Once in the water give the decal about a minute to seperate for the backing.
Once you can see it start to seperate take in out and place in on the door. Dont let the whole decal seperate from the backing, it will make it easier to move the decal around on the door. be sure to put some water on the door face just so the decal will move easier than if it were dry.
Fig 2.0

As seen in Fig 2.0 line up the decal as best you can then just pull on the decal backing.

Now the pain in the butt part. To be sure no air bubbles for have a good light soruce around you and start to look at it from all angle to be sure. i used a little squeegie thing I got for fathers. its for wiping off the excess water from your box after a wash. This thing worked great and i am sorry i dont have a pic of it.

Now we have laied down the decal and for the most part it looks good

BUT......

Fig 2.1


So to fix the fact that my beauitful lovely sexy wife cut the decal too small we have to do some stretching. this is why i like the clear decal paper. as it very pyable. So now all we need to do is with dry fingers gently but firmly push the decal towards the edge and you will notice it slowly start to move. now if you coated the decal paper twice with the krylon then the image should be cool and shouldnt rub of when pushing. DONT WORRY the decal paper is pretty tough and will stretch. it may take some time but be sure the decal stays moist. if it dries up a little you risk ripping the image when pushing. remember moist surface dry fingers.

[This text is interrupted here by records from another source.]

(** X13. A query is posted only with a token that [get_auth_token] has just
    handed out: the token is true as a value, it is the access token of the
    session the call leaves, and that session is not expired; the request
    goes to the query endpoint and carries the data block it was given.
    Without such a token nothing is posted. *)
Theorem send_query_posts_current_token (self : ApiClient.t)
    (auth : SupabaseAuth.t) (data_block : IntegrityAssistant.data_block)
    (e : env) (reply : http_reply)
    (url : string) (token : pyval) (block : IntegrityAssistant.data_block) :
  In (Post url token block) (snd (send_query self auth data_block e reply)) ->
  url = api_base_url self +:+ query_endpoint self
  /\ block = data_block
  /\ pyval_truthy token = true
  /\ valid_session (fst (fst (send_query self auth data_block e reply)))
       (now e) token.
Proof. apply send_query_posts. Qed.

Lemma exn_message_truthy ex : Str.truthy (exn_message ex) = true.
Proof. destruct ex; reflexivity. Qed.

Lemma displays_api (fx : list ApiClient.effect) (m : string) :
  displays (map Query.Api fx ++ [Query.Display m]) = [m].
Proof. induction fx as [|x fx IH]; simpl; [reflexivity|exact IH]. Qed.

Lemma posts_api (fx : list ApiClient.effect) (m : string) x :
  In x (posts (map Query.Api fx ++ [Query.Display m])) ->
  exists url, In (Post url (fst x) (snd x)) fx.
Proof.
  induction fx as [|y fx IH]; simpl; [tauto|].
  destruct y as [a|url token block]; simpl.
  - intros H. destruct (IH H) as [url Hu]. eauto.
  - intros [<-|H]; [eauto|]. destruct (IH H) as [url' Hu]. eauto.
Qed.

(** X14. The submission of a query always ends with exactly one message
    displayed, and the message is never empty: the reply of the server, the
    text that stands for an empty reply, or the text of an error. Every
    request posted on the way carries the query as it was submitted, the
    user id the authentication object held and the references to the two
    lists of the assistant. *)
Theorem submit_query_displays_once (self : IntegrityAssistant.t)
    (api : ApiClient.t) (auth : SupabaseAuth.t) (query_text : string)
    (clk : clock) (e : env) (reply : http_reply) :
  let fx := snd (Query.submit_query self api auth query_text clk e reply) in
  (exists m, displays fx = [m] /\ Str.truthy m = true)
  /\ (forall token block,
        In (token, block) (posts fx) ->
        block = IntegrityAssistant.make_data_block self query_text
                  (get_user_id auth) clk).
Proof.
  cbv zeta. unfold Query.submit_query.
  pose proof (send_query_posts api auth
                (IntegrityAssistant.make_data_block self query_text
                   (get_user_id auth) clk) e reply) as Hpost.
  destruct (send_query api auth _ e reply) as [[auth1 response] fx].
  simpl in Hpost.
  assert (Hblocks : forall m token block,
            In (token, block) (posts (map Query.Api fx ++ [Query.Display m])) ->
            block = IntegrityAssistant.make_data_block self query_text
                      (get_user_id auth) clk).
  { intros m token block H. apply posts_api in H. destruct H as [url H].
    apply Hpost in H. tauto. }
  destruct (Str.truthy response) eqn:Ht; simpl; split; eauto;
    rewrite displays_api; eauto.
Qed.

End Submission.

(** ** The input field *)

Section InputField.

Import ChatOverlay.

Lemma trim_right_truthy (s : string) :
  Str.truthy (Normalize.trim_right s) = false <-> blank s = true.
Proof.
  induction s as [|c s IH]; simpl; [tauto|].
  destruct (Str.isspace c); simpl.
  - destruct (Str.truthy (Normalize.trim_right s)); simpl.
    + split; [discriminate|]. intros H. apply IH in H. discriminate.
    + split; [intros _; apply IH; reflexivity|reflexivity].
  - split; discriminate.
Qed.

Lemma trim_left_blank (s : string) :
  blank (Normalize.trim_left s) = blank s.
Proof.
  induction s as [|c s IH]; simpl; [reflexivity|].
  destruct (Str.isspace c) eqn:Hc; simpl; [exact IH|]. rewrite Hc. reflexivity.
Qed.

Lemma strip_blank (s : string) : Str.truthy (strip s) = negb (blank s).
Proof.
  unfold strip. rewrite <- trim_left_blank.
  destruct (Str.truthy (Normalize.trim_right (Normalize.trim_left s))) eqn:Ht.
  - destruct (blank (Normalize.trim_left s)) eqn:Hb; [|reflexivity].
    apply trim_right_truthy in Hb. congruence.
  - apply trim_right_truthy in Ht. rewrite Ht. reflexivity.
Qed.

Lemma trim_left_fixed (s : string) :
  match s with
  | EmptyString => True
  | String c _ => Str.isspace c = false
  end -> Normalize.trim_left s = s.
Proof. destruct s as [|c s]; simpl; [reflexivity|]. intros ->. reflexivity. Qed.

Lemma trim_right_head (s : string) :
  match s with
  | EmptyString => True
  | String c _ => Str.isspace c = false
  end ->
  match Normalize.trim_right s with
  | EmptyString => True
  | String c _ => Str.isspace c = false
  end.
Proof.
  destruct s as [|c s]; simpl; [tauto|]. intros Hc. rewrite Hc. simpl. exact Hc.
Qed.

Lemma trim_left_head (s : string) :
  match Normalize.trim_left s with
  | EmptyString => True
  | String c _ => Str.isspace c = false
  end.
Proof.
  induction s as [|c s IH]; simpl; [exact I|].
  destruct (Str.isspace c) eqn:Hc; [exact IH|exact Hc].
Qed.

Lemma trim_right_idempotent (s : string) :
  Normalize.trim_right (Normalize.trim_right s) = Normalize.trim_right s.
Proof.
  induction s as [|c s IH]; simpl; [reflexivity|].
  destruct (Str.isspace c && negb (Str.truthy (Normalize.trim_right s))) eqn:E;
    [reflexivity|].
  simpl. rewrite IH, E. reflexivity.
Qed.

Lemma strip_idempotent (s : string) : strip (strip s) = strip s.
Proof.
  unfold strip.
  rewrite (trim_left_fixed (Normalize.trim_right (Normalize.trim_left s)))
    by apply trim_right_head, trim_left_head.
  apply trim_right_idempotent.
Qed.

(** X15. The input field hands a query to its callback only when the text
    typed is not blank; the query handed over is the text without the
    whitespace at its ends: it is not empty and stripping it again changes
    nothing. A blank text does nothing at all: nothing is shown, the field
    is not cleared and the callback is not called. *)
Theorem input_field_submits_stripped {R : Type} (input_text : string)
    (cb : string -> R) :
  if blank input_text
  then submit_query input_text (Some cb) = ([], None)
  else snd (submit_query input_text (Some cb)) = Some (cb (strip input_text))
       /\ Str.truthy (strip input_text) = true
       /\ strip (strip input_text) = strip input_text.
Proof.
  unfold submit_query. rewrite strip_blank.
  destruct (blank input_text); simpl; [reflexivity|].
  split; [reflexivity|]. split; [reflexivity|]. apply strip_idempotent.
Qed.

End InputField.

(** ** The login dialog *)

Section Login.

Import SupabaseAuth LoginDialog.




End Login.

(** ** The further properties at work on concrete runs *)

Section FurtherRuns.

Import Store KeystrokeLogger IntegrityAssistant.

Abbreviation run := (run text_ocr).

(** X6 at work: [password1] and Enter, then more keys, a stop and a start. *)
Lemma masked_after_latch_witness :
  let w := run started (type_word (password_keys ++ ["1"]) t0
                        ++ [KeyRelease (Key "enter") t1]) in
  let evs := [KeyPress (char_key "s") t1; KeyPress (Key "enter") t1;
              KeyRelease (Key "enter") t1; Stop t1; Start;
              KeyPress (char_key "x") t1; KeyRelease (Key "tab") t1] in
  sensitive_mode (logger w) = true
  /\ all_mask (buffer (logger w)) = true
  /\ exists new,
       history (keystrokes (app w)) (heap (run w evs))
       = history (keystrokes (app w)) (heap w) ++ new
       /\ Forall masked_entry new.
Proof.
  cbv zeta. split; [reflexivity|]. split; [reflexivity|].
  apply (masked_after_latch text_ocr t0
           (Start :: type_word (password_keys ++ ["1"]) t0
            ++ [KeyRelease (Key "enter") t1])); reflexivity.
Defined.

(** X7 at work: after a stop, keys, a capture and one more stop. *)
Lemma idle_records_nothing_witness :
  let w := run started [KeyPress (char_key "a") t0; Stop t1] in
  let evs := [KeyPress (char_key "b") t1; KeyRelease (Key "enter") t1;
              Capture (Some "A") t1; Stop t1] in
  IntegrityAssistant.running (app w) = false
  /\ forallb (fun e => negb (is_start e)) evs = true
  /\ heap (run w evs) = heap w.
Proof.
  cbv zeta. split; [reflexivity|]. split; [reflexivity|].
  apply (idle_records_nothing text_ocr t0
           [Start; KeyPress (char_key "a") t0; Stop t1]); reflexivity.
Defined.

(** X10 at work: eighty minutes after the login the session is refreshed. *)
Lemma token_is_current_witness :
  snd (fst (SupabaseAuth.get_auth_token logged_in (answers 4801000)))
  = Ok (PStr "access-2")
  /\ PStr "access-2" <> PNone
  /\ valid_session
       (fst (fst (SupabaseAuth.get_auth_token logged_in (answers 4801000))))
       4801000 (PStr "access-2").
Proof.
  split; [reflexivity|]. split; [discriminate|].
  apply (token_is_current logged_in (answers 4801000) (PStr "access-2"));
    [reflexivity|discriminate].
Defined.


(** X13 at work: a query sent eighty minutes after the login goes out with
    the refreshed token. *)
Lemma send_query_posts_current_token_witness :
  let out := ApiClient.send_query (ApiClient.init None) logged_in sample_block
               (answers 4801000)
               (ApiClient.Response 200 "" (inr (Some "A login form."))) in
  In (ApiClient.Post "https://integrity-api.railway.app/api/query"
        (PStr "access-2") sample_block) (snd out)
  /\ "https://integrity-api.railway.app/api/query"
     = ApiClient.api_base_url (ApiClient.init None)
       +:+ ApiClient.query_endpoint (ApiClient.init None)
  /\ sample_block = sample_block
  /\ pyval_truthy (PStr "access-2") = true
  /\ valid_session (fst (fst out)) 4801000 (PStr "access-2").
Proof.
  cbv zeta.
  assert (Hin : In (ApiClient.Post "https://integrity-api.railway.app/api/query"
                      (PStr "access-2") sample_block)
                  (snd (ApiClient.send_query (ApiClient.init None) logged_in
                          sample_block (answers 4801000)
                          (ApiClient.Response 200 "" (inr (Some "A login form.")))))).
  { apply in_or_app. right. left. reflexivity. }
  split; [exact Hin|].
  apply (send_query_posts_current_token (ApiClient.init None) logged_in
           sample_block (answers 4801000)
           (ApiClient.Response 200 "" (inr (Some "A login form.")))
           "https://integrity-api.railway.app/api/query" (PStr "access-2")
           sample_block Hin).
Defined.
(** * EvolutionSimulator: a shallow embedding of [evolve.py]

    The program keeps a list of creatures, each a dictionary with the keys
    ['s'] (power), ['l'] (life status), ['id'] and ['a'] (age).  Every
    generation the survivors are counted, dead slots are respawned around the
    survivors' average power, and the environmental pressure kills some of
    the weak.

    Modelling choices.
    - Python integers are [Z]; list indices are [nat].
    - Python floats are read as the rationals they denote ([Q]): the program
      only adds, subtracts, multiplies, divides, compares and truncates them.
      Rounding is not modelled, so nothing below is a statement about the
      numeric value of a pressure, a sum or an average: the statements are
      about control flow, counts, ids, ages and slots.
    - The module [random] is an oracle: a stream [draws] of the values that
      successive calls of [R.triangular], [R.random] and [R.uniform] return,
      read through a cursor.  Every statement quantifies over all oracles.
    - [print] appends a structured event to the output.
    - Evaluating a dictionary display [{'s': .., 'l': .., 'id': .., 'a': ..}]
      creates a new object; the world keeps the list of the creatures so
      created, in creation order.  No two slots ever hold the same object, so
      the population is a list of records, updated by index.
    - A raised Python exception is the result [Raise]. *)

From Stdlib Require Import ZArith QArith Qround Lia String.
From stdpp Require Import base list.

Open Scope Z_scope.

(** ** Data *)

(** The value under key ['l']: the strings ['Alive'] and ['Dead']. *)
Inductive life : Type := Alive | Dead.

Definition life_eqb (x y : life) : bool :=
  match x, y with
  | Alive, Alive | Dead, Dead => true
  | _, _ => false
  end.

Once all the edge are covered and air bubbles are out just be sure to give it a once or 5 time over just to be sure. good lighting or sunlight helps here. once it drys all the mistakes, bubbles and imperfections come through so just be sure because there is no going back from here. You have about an hour or so to go back and fix any issues. Just simply water down the decal again and you should be able to move and or fix an problems

we are almost done......!!
Fig 2.2



Step Five: Clearcoating door.

Now that we have apply the decal and it is dry, 1 to 2 hours from now, you are ready to clearcoat and seal the decal onto the door.

Fig 2.3


Be sure that the clear coat you use can hold up to the elements. I have never used the Krylon for anything other that my diecast and those are not exposed to anything but dust and maybe sunlight. I used a spray bomb automotive clearcoat I bought from a place called Canadian tire (Like a Pep Boys or CSK Auto Store). Because I have never used this stuff I tested how it would react with the Krylon and it. no issues I could see so I sprayed away.

I went with 2 light coats, waited about 30 mins between coat as per instruction, they hit 2 more coats this time going on thick. the 2 thick coat i did after 24 hours. At the time of this DIY it hadnt dried so i dont have any pics of the final product but if the mods would be graceous enough to just leave the DIY open til the weekend I will post up a picture of the finished product!!